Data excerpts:
»»
Definition parse_fuel (ts : list Token) : nat := 6 * length ts + 6.

Definition parse (ts : list Token) : string + Expr :=
  match parseEquation (parse_fuel ts) ts with
  | inl err => inl err
  | inr (e, []) => inr e
  | inr (_, t :: _) => inl ("Unexpected token after expression: " ++ tok_value t)
  end.

(** ** The permutation search (solver.ts, lines 410-605) *)

(** [getPermutations] (lines 575-605). *)
Definition getPermutations (e : Expr) : list string :=
  match e with
  | NumberLiteral _ | Var _ => ["-" ++ exprToString e]
  | BinaryExpression op l r =>
      let inv := match op with
                 | OpAdd => "-" | OpSub => "+" | OpMul => "/" | OpDiv => "*"
                 end in
      [inv ++ exprToString r; inv ++ exprToString l]
  | Equation _ _ => []
  end.

(** [findPermutations] (lines 410-416); its argument is typed [Equation]
    in the source, other trees give no permutation here. *)
Definition findPermutations (e : Expr) : list string :=
  match e with
  | Equation lhs rhs => getPermutations lhs ++ getPermutations rhs
  | _ => []
  end.

(** [getInversePermutation] (lines 424-432). *)
Definition getInversePermutation (perm : string) : string :=
  match perm with
  | String c rest =>
      if Ascii.eqb c "+" then "-" ++ rest
      else if Ascii.eqb c "-" then "+" ++ rest
      else if Ascii.eqb c "*" then "/" ++ rest
      else if Ascii.eqb c "/" then "*" ++ rest
      else perm
  | EmptyString => perm
  end.

(** [onlyNumbers] and [isRealSolution] (lines 537-558). *)
Fixpoint onlyNumbers (e : Expr) : bool :=
  match e with
  | NumberLiteral _ => true
  | BinaryExpression _ l r => onlyNumbers l && onlyNumbers r
  | _ => false
  end.

Definition isRealSolution (e : Expr) : bool :=
  match e with
  | Equation lhs rhs =>
      match lhs with
      | Var _ => onlyNumbers rhs
      | _ => match rhs with Var _ => onlyNumbers lhs | _ => false end
      end
  | _ => false
  end.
««
Give back every line of the data exactly.

Definition parse_fuel (ts : list Token) : nat := 6 * length ts + 6.

Definition parse (ts : list Token) : string + Expr :=
  match parseEquation (parse_fuel ts) ts with
  | inl err => inl err
  | inr (e, []) => inr e
  | inr (_, t :: _) => inl ("Unexpected token after expression: " ++ tok_value t)
  end.

(** ** The permutation search (solver.ts, lines 410-605) *)

(** [getPermutations] (lines 575-605). *)
Definition getPermutations (e : Expr) : list string :=
  match e with
  | NumberLiteral _ | Var _ => ["-" ++ exprToString e]
  | BinaryExpression op l r =>
      let inv := match op with
                 | OpAdd => "-" | OpSub => "+" | OpMul => "/" | OpDiv => "*"
                 end in
      [inv ++ exprToString r; inv ++ exprToString l]
  | Equation _ _ => []
  end.

(** [findPermutations] (lines 410-416); its argument is typed [Equation]
    in the source, other trees give no permutation here. *)
Definition findPermutations (e : Expr) : list string :=
  match e with
  | Equation lhs rhs => getPermutations lhs ++ getPermutations rhs
  | _ => []
  end.

(** [getInversePermutation] (lines 424-432). *)
Definition getInversePermutation (perm : string) : string :=
  match perm with
  | String c rest =>
      if Ascii.eqb c "+" then "-" ++ rest
      else if Ascii.eqb c "-" then "+" ++ rest
      else if Ascii.eqb c "*" then "/" ++ rest
      else if Ascii.eqb c "/" then "*" ++ rest
      else perm
  | EmptyString => perm
  end.

(** [onlyNumbers] and [isRealSolution] (lines 537-558). *)
Fixpoint onlyNumbers (e : Expr) : bool :=
  match e with
  | NumberLiteral _ => true
  | BinaryExpression _ l r => onlyNumbers l && onlyNumbers r
  | _ => false
  end.

Definition isRealSolution (e : Expr) : bool :=
  match e with
  | Equation lhs rhs =>
      match lhs with
      | Var _ => onlyNumbers rhs
      | _ => match rhs with Var _ => onlyNumbers lhs | _ => false end
      end
  | _ => false
  end.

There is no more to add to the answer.